● **Data excerpts**
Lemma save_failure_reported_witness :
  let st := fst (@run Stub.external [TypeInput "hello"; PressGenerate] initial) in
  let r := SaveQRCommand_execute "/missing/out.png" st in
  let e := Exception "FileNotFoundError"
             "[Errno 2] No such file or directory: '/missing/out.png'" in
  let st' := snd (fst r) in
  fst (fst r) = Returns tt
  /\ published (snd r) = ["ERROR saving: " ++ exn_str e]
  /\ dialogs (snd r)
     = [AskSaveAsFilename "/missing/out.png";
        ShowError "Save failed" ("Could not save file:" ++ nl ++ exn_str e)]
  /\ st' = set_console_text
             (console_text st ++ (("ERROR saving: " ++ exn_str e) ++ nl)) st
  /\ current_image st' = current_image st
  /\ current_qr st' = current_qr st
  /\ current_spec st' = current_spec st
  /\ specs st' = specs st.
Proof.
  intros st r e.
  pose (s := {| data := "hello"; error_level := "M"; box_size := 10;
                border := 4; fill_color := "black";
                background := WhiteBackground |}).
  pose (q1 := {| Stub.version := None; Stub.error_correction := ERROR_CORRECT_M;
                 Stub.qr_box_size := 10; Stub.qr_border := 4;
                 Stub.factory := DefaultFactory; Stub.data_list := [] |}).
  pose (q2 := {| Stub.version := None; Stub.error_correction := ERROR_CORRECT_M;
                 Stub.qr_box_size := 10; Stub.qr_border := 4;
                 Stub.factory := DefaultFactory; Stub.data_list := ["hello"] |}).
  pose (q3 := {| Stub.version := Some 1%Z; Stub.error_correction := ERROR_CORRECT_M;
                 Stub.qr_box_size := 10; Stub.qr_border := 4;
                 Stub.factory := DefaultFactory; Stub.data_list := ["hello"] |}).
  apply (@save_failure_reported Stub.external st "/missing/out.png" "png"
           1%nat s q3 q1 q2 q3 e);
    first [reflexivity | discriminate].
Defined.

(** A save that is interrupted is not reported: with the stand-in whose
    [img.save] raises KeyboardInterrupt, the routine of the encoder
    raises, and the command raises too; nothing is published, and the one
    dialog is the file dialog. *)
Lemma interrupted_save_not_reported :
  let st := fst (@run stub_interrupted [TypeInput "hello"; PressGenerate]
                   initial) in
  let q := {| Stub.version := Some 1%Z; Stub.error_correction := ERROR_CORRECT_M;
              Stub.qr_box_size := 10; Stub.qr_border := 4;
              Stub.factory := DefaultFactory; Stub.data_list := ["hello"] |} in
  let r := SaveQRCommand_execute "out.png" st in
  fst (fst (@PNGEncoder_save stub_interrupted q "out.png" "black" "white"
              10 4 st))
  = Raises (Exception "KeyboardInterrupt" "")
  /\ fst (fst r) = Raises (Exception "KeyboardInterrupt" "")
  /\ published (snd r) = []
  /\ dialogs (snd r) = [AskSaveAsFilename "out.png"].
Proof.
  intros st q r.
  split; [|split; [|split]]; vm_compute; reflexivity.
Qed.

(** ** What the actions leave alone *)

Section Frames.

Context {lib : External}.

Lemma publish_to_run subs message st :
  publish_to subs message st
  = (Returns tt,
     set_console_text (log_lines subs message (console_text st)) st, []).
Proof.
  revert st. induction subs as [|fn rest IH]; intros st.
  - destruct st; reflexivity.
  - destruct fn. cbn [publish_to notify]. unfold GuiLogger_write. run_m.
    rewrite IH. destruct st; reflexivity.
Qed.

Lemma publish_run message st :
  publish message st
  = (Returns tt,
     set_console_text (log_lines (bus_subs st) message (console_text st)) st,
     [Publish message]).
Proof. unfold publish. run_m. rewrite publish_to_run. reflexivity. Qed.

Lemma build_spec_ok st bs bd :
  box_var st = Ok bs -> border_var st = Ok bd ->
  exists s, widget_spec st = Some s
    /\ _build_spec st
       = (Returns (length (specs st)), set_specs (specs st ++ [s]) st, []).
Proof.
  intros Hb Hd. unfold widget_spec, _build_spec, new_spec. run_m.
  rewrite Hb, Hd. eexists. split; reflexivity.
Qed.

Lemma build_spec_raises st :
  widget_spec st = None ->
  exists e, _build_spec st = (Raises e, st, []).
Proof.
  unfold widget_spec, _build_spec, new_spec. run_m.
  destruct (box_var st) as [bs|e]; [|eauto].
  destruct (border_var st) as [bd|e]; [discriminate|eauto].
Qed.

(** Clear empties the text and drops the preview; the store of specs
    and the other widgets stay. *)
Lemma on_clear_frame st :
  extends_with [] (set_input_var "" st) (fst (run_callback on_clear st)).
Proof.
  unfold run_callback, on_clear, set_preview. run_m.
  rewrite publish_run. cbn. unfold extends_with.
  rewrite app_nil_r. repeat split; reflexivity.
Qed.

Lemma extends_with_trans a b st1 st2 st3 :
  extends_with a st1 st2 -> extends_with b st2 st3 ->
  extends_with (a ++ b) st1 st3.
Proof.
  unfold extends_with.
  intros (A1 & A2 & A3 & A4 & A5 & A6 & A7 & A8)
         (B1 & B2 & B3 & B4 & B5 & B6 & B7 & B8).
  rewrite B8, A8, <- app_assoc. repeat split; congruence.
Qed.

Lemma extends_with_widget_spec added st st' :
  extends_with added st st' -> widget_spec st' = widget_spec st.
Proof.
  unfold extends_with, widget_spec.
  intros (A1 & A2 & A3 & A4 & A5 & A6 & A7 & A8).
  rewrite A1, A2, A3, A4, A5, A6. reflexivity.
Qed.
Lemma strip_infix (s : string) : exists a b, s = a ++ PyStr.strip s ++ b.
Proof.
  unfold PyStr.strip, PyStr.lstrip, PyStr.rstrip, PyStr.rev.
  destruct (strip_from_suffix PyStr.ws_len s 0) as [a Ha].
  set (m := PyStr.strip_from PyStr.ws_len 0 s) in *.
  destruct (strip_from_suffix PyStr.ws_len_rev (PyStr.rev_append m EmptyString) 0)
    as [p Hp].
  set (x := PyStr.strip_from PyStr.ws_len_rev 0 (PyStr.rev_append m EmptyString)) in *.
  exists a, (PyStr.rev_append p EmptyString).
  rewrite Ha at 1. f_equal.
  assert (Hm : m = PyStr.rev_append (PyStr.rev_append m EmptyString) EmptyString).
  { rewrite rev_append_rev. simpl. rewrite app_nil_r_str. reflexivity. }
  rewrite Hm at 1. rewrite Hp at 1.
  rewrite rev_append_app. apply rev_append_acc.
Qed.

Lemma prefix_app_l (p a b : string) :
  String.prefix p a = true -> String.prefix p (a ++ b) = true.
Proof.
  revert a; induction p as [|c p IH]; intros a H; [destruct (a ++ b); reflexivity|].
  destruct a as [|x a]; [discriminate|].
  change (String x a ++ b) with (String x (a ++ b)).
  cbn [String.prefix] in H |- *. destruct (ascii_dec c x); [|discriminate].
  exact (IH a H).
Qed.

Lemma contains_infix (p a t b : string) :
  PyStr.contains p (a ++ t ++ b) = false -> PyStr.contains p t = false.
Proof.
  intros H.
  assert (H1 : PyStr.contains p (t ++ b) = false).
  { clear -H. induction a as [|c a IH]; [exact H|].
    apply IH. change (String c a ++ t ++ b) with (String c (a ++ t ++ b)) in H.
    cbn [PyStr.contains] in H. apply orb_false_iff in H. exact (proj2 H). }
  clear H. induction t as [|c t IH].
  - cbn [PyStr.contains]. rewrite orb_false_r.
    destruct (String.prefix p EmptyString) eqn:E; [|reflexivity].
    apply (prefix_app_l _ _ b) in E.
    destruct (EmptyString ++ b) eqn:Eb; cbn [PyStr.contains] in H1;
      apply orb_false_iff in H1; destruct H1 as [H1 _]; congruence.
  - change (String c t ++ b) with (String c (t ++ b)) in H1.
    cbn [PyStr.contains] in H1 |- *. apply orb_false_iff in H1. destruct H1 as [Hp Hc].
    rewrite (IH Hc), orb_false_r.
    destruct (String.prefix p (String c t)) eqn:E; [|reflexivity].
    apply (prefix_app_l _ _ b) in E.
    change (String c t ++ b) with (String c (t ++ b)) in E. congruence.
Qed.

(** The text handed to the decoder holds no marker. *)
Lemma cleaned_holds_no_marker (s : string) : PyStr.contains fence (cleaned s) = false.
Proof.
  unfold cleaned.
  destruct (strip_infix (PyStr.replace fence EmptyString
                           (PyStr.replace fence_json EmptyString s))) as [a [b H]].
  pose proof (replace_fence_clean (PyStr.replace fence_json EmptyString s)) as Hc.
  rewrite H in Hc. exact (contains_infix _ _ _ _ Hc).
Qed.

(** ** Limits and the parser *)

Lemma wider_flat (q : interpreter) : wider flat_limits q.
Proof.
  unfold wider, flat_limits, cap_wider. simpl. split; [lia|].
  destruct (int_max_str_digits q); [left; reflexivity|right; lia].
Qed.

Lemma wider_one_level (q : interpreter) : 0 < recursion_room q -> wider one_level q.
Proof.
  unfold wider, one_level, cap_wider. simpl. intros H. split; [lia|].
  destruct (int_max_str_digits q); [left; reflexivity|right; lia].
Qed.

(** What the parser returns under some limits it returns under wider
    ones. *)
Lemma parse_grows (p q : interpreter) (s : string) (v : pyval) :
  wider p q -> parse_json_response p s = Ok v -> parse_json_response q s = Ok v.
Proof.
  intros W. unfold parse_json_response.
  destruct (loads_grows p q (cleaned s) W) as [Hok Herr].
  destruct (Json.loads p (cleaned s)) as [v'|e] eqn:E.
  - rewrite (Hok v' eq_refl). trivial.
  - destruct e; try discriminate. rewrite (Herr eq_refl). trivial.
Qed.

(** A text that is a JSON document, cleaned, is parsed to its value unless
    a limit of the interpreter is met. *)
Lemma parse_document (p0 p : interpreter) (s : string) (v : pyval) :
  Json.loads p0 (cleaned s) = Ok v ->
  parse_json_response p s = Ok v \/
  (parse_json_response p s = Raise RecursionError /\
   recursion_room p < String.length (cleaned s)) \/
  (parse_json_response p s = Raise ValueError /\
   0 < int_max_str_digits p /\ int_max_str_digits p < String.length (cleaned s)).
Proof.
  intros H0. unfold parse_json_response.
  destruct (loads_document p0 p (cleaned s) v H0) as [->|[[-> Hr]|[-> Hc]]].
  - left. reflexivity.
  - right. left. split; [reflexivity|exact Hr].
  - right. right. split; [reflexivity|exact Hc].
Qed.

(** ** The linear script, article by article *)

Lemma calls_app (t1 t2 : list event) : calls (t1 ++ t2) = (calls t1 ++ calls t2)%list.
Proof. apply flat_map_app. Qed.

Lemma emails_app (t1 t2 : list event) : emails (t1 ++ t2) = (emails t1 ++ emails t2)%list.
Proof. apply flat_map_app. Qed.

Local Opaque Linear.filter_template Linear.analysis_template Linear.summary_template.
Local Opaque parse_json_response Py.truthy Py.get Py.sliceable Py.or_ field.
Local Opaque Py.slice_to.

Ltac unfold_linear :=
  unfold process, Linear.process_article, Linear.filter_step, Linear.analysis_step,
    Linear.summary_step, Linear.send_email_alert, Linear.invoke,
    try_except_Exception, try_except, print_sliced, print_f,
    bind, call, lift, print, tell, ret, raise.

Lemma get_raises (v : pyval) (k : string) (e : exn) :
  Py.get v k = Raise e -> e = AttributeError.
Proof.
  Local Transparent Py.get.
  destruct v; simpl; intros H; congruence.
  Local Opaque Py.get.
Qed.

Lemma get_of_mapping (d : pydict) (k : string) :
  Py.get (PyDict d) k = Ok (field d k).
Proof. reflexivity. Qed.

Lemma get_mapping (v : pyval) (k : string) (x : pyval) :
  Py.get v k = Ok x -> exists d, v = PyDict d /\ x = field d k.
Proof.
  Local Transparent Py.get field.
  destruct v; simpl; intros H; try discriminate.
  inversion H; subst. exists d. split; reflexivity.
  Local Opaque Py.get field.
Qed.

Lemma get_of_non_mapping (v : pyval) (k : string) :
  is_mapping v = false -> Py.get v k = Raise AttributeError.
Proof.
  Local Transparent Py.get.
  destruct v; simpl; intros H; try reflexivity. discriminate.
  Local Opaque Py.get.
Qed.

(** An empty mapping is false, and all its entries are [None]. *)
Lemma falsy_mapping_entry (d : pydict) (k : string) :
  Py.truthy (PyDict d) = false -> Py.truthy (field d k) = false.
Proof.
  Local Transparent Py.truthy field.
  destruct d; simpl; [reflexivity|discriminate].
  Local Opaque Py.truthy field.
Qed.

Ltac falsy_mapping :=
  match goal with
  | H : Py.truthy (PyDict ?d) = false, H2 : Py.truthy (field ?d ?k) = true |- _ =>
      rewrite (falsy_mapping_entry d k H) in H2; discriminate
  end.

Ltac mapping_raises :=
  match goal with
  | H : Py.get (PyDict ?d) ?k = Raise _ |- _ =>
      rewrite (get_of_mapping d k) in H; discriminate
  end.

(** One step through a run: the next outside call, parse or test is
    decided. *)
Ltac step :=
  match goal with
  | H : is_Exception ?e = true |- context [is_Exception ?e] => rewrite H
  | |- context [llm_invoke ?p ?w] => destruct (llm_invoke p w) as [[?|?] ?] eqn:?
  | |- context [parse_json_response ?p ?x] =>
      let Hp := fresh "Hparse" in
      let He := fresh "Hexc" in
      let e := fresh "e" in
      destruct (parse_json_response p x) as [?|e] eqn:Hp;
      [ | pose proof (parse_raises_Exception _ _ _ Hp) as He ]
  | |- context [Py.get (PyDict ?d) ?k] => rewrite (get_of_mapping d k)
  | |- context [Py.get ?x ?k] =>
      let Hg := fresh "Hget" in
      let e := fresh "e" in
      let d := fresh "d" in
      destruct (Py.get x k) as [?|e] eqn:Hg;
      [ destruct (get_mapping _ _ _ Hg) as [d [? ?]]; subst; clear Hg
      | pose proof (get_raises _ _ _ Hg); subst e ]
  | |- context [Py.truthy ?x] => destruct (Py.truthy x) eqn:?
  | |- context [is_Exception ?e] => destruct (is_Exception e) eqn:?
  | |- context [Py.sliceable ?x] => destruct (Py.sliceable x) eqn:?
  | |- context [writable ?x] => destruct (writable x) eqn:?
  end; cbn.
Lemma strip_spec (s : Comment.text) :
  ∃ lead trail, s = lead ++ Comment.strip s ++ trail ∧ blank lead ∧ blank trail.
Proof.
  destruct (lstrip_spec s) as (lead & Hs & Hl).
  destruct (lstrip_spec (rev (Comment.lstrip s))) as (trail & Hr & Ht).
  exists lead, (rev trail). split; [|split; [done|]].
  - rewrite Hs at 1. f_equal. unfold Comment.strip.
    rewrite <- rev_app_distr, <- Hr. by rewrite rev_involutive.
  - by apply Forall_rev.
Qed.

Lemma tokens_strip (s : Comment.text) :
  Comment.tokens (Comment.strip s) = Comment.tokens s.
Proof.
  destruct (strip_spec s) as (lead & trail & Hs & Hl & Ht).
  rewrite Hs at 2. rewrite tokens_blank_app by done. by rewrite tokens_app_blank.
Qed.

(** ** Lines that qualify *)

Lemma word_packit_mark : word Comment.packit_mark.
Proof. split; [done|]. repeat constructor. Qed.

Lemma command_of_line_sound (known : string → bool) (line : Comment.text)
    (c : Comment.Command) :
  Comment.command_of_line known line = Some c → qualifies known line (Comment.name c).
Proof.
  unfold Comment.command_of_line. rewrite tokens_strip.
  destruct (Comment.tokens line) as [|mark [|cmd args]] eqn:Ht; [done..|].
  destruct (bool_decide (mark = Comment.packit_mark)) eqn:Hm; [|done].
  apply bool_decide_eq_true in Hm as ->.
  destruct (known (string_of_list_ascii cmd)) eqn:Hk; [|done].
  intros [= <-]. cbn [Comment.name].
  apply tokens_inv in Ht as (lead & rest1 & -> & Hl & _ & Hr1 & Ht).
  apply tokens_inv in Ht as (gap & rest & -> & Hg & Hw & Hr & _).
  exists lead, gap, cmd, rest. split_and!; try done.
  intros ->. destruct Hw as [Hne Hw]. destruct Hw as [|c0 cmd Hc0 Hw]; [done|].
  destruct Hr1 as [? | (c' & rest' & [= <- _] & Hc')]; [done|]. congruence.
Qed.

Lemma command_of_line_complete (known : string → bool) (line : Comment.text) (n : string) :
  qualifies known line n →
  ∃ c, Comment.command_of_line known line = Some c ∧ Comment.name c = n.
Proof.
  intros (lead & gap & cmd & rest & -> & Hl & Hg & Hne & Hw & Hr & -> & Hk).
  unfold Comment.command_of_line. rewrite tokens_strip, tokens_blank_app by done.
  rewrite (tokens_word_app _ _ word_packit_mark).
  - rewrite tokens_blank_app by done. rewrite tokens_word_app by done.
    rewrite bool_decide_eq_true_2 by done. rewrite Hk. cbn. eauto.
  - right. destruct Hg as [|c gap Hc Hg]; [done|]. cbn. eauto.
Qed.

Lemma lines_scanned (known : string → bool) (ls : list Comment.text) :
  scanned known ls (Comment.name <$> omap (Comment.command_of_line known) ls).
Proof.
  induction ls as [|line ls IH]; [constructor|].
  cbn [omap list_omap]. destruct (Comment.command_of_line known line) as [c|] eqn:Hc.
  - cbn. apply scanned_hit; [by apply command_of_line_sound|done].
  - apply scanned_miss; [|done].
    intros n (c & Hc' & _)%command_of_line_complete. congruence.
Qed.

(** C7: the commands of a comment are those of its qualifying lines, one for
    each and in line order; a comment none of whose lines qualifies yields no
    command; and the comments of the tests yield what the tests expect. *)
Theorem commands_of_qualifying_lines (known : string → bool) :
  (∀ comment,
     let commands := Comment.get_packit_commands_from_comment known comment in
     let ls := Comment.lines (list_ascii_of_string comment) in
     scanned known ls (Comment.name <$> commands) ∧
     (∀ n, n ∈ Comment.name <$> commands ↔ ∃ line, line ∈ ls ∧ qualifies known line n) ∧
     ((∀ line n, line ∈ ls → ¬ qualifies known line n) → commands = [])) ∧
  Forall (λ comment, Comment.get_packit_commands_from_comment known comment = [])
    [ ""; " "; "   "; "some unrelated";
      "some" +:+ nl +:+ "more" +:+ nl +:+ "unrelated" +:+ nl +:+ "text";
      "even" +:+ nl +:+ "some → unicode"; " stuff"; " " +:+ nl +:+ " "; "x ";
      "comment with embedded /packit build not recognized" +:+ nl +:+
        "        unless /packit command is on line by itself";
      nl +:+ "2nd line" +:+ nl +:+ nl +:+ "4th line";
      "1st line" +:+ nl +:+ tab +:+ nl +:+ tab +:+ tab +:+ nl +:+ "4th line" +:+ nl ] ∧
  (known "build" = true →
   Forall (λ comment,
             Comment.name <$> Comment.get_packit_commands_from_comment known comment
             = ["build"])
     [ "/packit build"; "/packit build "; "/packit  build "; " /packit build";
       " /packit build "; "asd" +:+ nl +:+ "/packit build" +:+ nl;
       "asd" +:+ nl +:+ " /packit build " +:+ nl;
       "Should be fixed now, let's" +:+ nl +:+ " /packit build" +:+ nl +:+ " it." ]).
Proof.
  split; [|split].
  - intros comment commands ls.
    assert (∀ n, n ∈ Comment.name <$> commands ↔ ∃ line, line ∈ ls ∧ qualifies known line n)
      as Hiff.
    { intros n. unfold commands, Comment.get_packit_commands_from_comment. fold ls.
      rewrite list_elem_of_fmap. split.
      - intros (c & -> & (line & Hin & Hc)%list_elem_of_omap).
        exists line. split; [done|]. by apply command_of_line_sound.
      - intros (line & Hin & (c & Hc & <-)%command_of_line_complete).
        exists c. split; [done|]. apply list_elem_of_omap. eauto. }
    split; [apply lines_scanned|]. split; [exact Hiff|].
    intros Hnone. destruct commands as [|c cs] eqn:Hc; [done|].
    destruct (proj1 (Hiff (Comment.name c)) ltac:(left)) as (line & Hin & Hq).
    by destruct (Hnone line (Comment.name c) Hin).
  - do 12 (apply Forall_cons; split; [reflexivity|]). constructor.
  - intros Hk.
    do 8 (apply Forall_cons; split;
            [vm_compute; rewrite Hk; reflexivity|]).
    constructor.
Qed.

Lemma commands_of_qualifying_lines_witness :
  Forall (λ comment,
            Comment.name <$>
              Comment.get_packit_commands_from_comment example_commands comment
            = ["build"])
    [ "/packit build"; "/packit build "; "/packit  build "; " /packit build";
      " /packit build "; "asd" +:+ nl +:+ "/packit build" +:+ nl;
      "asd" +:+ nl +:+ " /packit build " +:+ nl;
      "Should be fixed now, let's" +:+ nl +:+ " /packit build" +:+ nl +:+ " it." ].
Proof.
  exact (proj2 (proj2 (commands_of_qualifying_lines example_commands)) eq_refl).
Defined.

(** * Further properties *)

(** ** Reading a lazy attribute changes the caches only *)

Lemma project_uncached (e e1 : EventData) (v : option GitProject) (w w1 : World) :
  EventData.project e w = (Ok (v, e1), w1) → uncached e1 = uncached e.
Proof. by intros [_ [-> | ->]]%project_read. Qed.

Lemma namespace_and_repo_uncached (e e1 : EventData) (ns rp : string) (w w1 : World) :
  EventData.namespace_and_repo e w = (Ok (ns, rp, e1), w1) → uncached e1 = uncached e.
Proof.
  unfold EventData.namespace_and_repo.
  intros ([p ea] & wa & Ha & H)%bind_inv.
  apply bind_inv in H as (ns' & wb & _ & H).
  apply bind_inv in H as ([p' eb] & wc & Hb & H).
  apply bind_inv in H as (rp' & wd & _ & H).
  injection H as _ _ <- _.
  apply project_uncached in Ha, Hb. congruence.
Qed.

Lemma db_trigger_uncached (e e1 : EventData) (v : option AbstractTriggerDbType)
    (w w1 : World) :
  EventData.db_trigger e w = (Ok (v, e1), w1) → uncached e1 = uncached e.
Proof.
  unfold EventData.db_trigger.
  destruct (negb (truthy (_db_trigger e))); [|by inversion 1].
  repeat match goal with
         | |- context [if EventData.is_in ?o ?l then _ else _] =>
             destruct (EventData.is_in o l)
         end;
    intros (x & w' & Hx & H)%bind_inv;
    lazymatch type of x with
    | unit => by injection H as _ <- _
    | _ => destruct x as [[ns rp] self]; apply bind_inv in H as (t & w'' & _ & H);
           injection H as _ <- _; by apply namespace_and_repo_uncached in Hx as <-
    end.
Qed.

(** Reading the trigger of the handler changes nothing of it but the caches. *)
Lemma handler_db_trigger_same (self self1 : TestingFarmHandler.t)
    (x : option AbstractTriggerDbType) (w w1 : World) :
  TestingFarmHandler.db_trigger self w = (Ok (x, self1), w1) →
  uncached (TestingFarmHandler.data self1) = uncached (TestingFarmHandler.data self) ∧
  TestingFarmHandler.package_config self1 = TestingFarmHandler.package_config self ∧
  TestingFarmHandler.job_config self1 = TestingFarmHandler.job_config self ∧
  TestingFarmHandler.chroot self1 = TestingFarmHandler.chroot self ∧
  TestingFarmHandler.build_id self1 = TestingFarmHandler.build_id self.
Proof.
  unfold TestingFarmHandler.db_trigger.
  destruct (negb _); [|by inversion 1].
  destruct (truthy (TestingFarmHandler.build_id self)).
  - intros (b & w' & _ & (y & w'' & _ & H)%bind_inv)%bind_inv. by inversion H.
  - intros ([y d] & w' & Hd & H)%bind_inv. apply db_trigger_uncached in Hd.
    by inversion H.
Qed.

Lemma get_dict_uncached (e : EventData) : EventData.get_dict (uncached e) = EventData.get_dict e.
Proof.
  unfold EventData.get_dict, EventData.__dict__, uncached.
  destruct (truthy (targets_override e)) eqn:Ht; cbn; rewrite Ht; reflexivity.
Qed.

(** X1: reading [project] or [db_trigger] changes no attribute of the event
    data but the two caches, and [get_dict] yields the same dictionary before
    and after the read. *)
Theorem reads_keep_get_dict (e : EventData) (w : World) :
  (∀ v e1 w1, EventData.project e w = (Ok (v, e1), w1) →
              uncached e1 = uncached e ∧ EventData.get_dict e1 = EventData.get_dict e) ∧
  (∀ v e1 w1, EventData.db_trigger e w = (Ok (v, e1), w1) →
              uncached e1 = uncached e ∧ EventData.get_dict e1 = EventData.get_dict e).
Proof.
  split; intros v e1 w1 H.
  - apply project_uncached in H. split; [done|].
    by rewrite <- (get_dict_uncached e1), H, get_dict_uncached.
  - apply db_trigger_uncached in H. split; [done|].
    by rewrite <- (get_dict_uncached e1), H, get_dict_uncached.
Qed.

● **What you are asked to do**
Report all lines of the material that contain the word "pose".

● **Result of the exercise**
  pose (s := {| data := "hello"; error_level := "M"; box_size := 10;
  pose (q1 := {| Stub.version := None; Stub.error_correction := ERROR_CORRECT_M;
  pose (q2 := {| Stub.version := None; Stub.error_correction := ERROR_CORRECT_M;
  pose (q3 := {| Stub.version := Some 1%Z; Stub.error_correction := ERROR_CORRECT_M;
  pose proof (replace_fence_clean (PyStr.replace fence_json EmptyString s)) as Hc.
      [ | pose proof (parse_raises_Exception _ _ _ Hp) as He ]
      | pose proof (get_raises _ _ _ Hg); subst e ]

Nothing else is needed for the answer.